Chapters 4 and 5—on the surge and the victory—describe how questions about the origin of the virus changed into questions about who was to blame when it spread across the world, leading to the stigmatization of Chinese people abroad. This was when the Chinese state made a huge effort to change the direction of the conversation about the virus’s origin into a celebration of its own successful strategy for dealing with it. The emergence of COVID-19 was framed as a natural and inevitable disaster, while the Chinese state’s efficient and high-tech approach to the virus was a testament to the country’s modernity and supremacy. The contrast between the effects of the Chinese strategy and the uncontrolled spread of COVID-19 in other parts of the world (and particularly in the United States) led to debates about the spread of the virus becoming part of geopolitical struggles and competition.
The sixth and concluding chapter on persistence takes us to June 2020, when an outbreak of COVID-19 in Beijing warned that the pandemic was not yet over, even though at this point in China the virus had become something “foreign” that could be imported into China via people or goods. The chapter explains that discussions among scholars and policy makers about COVID-19 do not focus on how future pandemics can be prevented through societal changes, such as dismantling unsustainable agro-industries and de-concentrating animals and humans from the urban metropolis. Instead, they stress that investments must be made in biomedical science and technology to control the future new diseases that will inevitably emerge. Written with a sense of urgency, this final chapter warns that the deepening entanglement of science and technology with profit interests increases the risk of future pandemics. It proposes that international collaboration, restructuring healthcare, and developing a broad understanding of why pandemics emerge are necessary to curtail COVID-19 and prevent the emergence of new infectious diseases.

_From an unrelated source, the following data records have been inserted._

Lemma offer_step r free :
  0 < r <= offer free -> 0 <= free ->
  let k := Z.min 58 r in
  1 <= free /\ k <= 4 * free - 2 /\
  forall b, (2 <= k /\ b = ((2 + k) * 16 + 63) / 64) \/ (k = 1 /\ b = 1) -> b <= free /\ r - k <= offer (free - b).
Proof.
  intros Hr Hf k. unfold offer in *. unfold k. split; [divlia|]. split; [divlia|]. intros b Hb.
  destruct (decide (58 <= r)).
  - rewrite Z.min_l in Hb by lia. destruct Hb as [[_ ->]|[? _]]; [|lia]. change (((2 + 58) * 16 + 63) / 64) with 15.
    rewrite Z.min_l by lia. divlia.
  - rewrite Z.min_r in * by lia. destruct Hb as [[? ->]|[? ->]]; divlia.
Qed.

Lemma offer_le free : 0 <= free -> offer free <= 4 * free.
Proof. intros. unfold offer. divlia. Qed.

Lemma multi_limit_eq descs posted t kb ks kf B H es :
  tx_inv kb ks kf B H es t -> posted < zlen descs -> zlen (outstanding es) < 2 ^ ks ->
  let limit := multi_limit descs posted t in
  limit = posted + Z.min (Z.min 58 (zlen descs - posted)) (2 ^ ks - zlen (outstanding es)) /\ posted < limit <= zlen descs.
Proof.
  intros Hinv Hp Ho. unfold multi_limit. rewrite (inv_inflight _ _ _ _ _ _ _ Hinv), (ti_slotlen _ _ _ _ _ _ _ Hinv).
  unfold MaxDS. destruct (Z.gtb_spec (posted + 60 - 2) (zlen descs)); cbv zeta.
  - destruct (Z.gtb_spec (zlen descs - posted) (2 ^ ks - zlen (outstanding es))); lia.
  - destruct (Z.gtb_spec (posted + 60 - 2 - posted) (2 ^ ks - zlen (outstanding es))); lia.
Qed.

Lemma accepted_nth p gd (n : nat) d : accepted p gd !! n = Some d -> gd !! n = Some d /\ descOK p d = true.
Proof.
  destruct (accepted_prefix p gd) as (rest & E & Hf & _). intros Hn. split.
  - rewrite E. by apply lookup_app_l_Some.
  - rewrite Forall_forall in Hf. apply Hf. by eapply list_elem_of_lookup_2.
Qed.

Section loop.
Context (kb ks kf B H : Z) (region : list Z) (m : MPWSender) (descs : list Desc) (Hds : Forall desc_ok descs).

(** What the loop's variables say: the first [checked] descriptors passed. *)
Definition progress_ok (p : TxParams) (posted checked : Z) : Prop :=
  0 <= posted <= zlen descs /\ posted <= checked /\
  forall (n : nat) d, descs !! n = Some d -> Z.of_nat n < checked -> descOK p d = true.

(** What one run of the loop leaves behind. *)
Definition loop_result (es : list entry) (t : Tx) (mu : multi) (t' : Tx) (mu' : multi) (new : list entry) : Prop :=
  tx_inv kb ks kf B H (es ++ new) t' /\ all_made (par t) m region (B + blocks es) new /\
  outstanding new = take (length (outstanding new)) (drop (Z.to_nat (mu_posted mu)) descs) /\
  mu_posted mu' = mu_posted mu + zlen (outstanding new) /\ mu_any mu' = mu_any mu || negb (is_nil new) /\
  (new <> [] -> mu_lastIdx mu' = u16 (last_block (B + blocks es) new)) /\
  Forall (fun e => 32 <= zlen (e_bytes e)) new /\
  (par t', ci t', failed t', cqDbrec t', sqDbrec t', uar t') = (par t, ci t, failed t, cqDbrec t, sqDbrec t, uar t) /\
  (Pointer m = true -> Forall (fun d => descOK (par t) d = true) descs ->
   zlen descs - mu_posted mu <= offer (2 ^ kb - blocks es) -> mu_posted mu' = zlen descs).

Lemma loop_stop es t t' mu :
  tx_inv kb ks kf B H es t -> progress_ok (par t) (mu_posted mu) (mu_checked mu) ->
  (par t', sqBytes t', meta t', slots t') = (par t, sqBytes t, meta t, slots t) ->
  (head t', pi t', slotHead t', slotTail t') = (head t, pi t, slotHead t, slotTail t) ->
  (par t', ci t', failed t', cqDbrec t', sqDbrec t', uar t') = (par t, ci t, failed t, cqDbrec t, sqDbrec t, uar t) ->
  (Pointer m = true -> Forall (fun d => descOK (par t) d = true) descs ->
   zlen descs - mu_posted mu <= offer (2 ^ kb - blocks es) -> mu_posted mu = zlen descs) ->
  loop_result es t mu t' mu [].
Proof using.
  intros Hinv Hpr E1 E2 E3 Hprog. unfold loop_result. rewrite app_nil_r. split_and!; try done.
  - by eapply tx_inv_same.
  - change (zlen (outstanding [])) with 0. lia.
  - by rewrite orb_false_r.
Qed.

The Origins of COVID-19: China and Global Capitalism is a valuable reflection on the role of global capitalism in the unfolding COVID-19 pandemic. As the pandemic continues to harrow China in 2022, arguments about the relationship between the emergence of new diseases and global capitalism have only grown in importance. Written in pandemic times, this book is largely based on the analysis of political and scholarly texts and therefore lacks the ethnographic insights of Zhang’s earlier work. Nonetheless, it provides an important and original perspective on a global crisis that affects all of us. I therefore recommend it not only for scholars and students interested in China and pandemic politics, but for everybody affected by COVID-19 and invested in the prevention of future pandemics.